▶ [TASK ITEM] The reply must be the number of lines in the following material that include the word "left", and nothing more.

[[ MATERIAL SHOWN, beginning ]]

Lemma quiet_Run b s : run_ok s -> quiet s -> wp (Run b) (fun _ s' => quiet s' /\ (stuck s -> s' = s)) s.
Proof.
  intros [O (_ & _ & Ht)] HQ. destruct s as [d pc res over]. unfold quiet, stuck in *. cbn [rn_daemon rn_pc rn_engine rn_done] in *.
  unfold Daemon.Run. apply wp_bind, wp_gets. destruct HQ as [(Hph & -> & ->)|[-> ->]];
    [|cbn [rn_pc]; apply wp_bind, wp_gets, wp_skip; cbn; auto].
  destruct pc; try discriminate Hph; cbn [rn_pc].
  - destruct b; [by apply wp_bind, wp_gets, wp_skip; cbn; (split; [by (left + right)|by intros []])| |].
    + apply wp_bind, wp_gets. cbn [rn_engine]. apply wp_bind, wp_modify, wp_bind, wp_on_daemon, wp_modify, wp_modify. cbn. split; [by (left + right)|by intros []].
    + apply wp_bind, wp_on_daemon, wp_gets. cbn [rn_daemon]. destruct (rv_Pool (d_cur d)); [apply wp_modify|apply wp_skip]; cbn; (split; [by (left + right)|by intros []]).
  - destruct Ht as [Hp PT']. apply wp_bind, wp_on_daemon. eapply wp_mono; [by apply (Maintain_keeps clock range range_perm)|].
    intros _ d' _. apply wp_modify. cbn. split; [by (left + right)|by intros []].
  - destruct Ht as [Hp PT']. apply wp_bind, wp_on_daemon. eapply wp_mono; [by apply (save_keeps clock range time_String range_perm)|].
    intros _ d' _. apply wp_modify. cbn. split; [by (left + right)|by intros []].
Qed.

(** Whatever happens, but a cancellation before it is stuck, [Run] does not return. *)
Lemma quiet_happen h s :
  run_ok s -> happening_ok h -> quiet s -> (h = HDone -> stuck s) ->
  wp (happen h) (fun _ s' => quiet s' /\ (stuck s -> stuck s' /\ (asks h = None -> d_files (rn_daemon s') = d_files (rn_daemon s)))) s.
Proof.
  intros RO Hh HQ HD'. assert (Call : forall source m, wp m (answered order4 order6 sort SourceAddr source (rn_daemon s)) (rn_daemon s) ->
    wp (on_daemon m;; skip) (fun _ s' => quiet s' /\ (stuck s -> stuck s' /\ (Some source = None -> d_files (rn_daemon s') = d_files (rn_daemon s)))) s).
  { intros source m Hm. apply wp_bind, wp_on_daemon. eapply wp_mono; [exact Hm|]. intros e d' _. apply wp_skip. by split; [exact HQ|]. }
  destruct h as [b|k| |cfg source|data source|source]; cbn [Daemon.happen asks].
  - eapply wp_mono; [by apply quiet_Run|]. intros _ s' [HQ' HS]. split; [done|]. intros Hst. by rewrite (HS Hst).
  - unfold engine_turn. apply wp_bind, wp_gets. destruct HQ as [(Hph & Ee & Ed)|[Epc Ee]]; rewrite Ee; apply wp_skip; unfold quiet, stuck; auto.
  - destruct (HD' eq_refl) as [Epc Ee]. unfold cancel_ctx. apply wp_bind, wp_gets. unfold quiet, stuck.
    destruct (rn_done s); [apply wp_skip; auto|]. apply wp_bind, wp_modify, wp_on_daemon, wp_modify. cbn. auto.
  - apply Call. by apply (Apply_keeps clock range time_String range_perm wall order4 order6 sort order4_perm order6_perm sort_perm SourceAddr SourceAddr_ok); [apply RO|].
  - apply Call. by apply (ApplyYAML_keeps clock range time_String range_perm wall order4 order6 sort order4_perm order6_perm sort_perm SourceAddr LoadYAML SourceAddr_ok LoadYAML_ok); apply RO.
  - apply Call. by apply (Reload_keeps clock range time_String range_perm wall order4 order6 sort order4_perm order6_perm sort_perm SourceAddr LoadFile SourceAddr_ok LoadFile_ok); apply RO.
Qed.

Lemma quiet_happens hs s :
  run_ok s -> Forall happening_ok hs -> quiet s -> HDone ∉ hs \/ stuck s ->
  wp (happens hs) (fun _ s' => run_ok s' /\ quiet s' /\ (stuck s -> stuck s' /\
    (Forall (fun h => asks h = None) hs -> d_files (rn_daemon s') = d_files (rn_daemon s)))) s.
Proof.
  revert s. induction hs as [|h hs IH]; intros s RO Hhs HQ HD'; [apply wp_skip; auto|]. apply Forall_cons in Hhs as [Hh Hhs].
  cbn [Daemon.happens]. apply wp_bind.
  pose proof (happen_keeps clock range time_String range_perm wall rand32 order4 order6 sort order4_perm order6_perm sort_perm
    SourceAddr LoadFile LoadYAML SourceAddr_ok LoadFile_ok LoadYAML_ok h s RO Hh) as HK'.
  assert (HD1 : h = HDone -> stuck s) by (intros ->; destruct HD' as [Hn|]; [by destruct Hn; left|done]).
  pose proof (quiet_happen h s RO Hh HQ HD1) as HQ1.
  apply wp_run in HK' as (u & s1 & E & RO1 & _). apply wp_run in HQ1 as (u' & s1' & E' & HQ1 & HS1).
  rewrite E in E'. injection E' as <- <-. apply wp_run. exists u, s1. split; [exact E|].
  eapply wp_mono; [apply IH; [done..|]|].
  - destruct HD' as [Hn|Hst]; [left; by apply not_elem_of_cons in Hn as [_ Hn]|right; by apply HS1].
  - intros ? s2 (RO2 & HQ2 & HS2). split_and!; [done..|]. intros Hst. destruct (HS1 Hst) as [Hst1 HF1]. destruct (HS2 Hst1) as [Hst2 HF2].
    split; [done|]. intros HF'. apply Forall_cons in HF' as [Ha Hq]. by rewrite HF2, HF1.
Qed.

[[ MATERIAL SHOWN, end ]]

▶ [SOLUTION TO THE PROBLEM] 7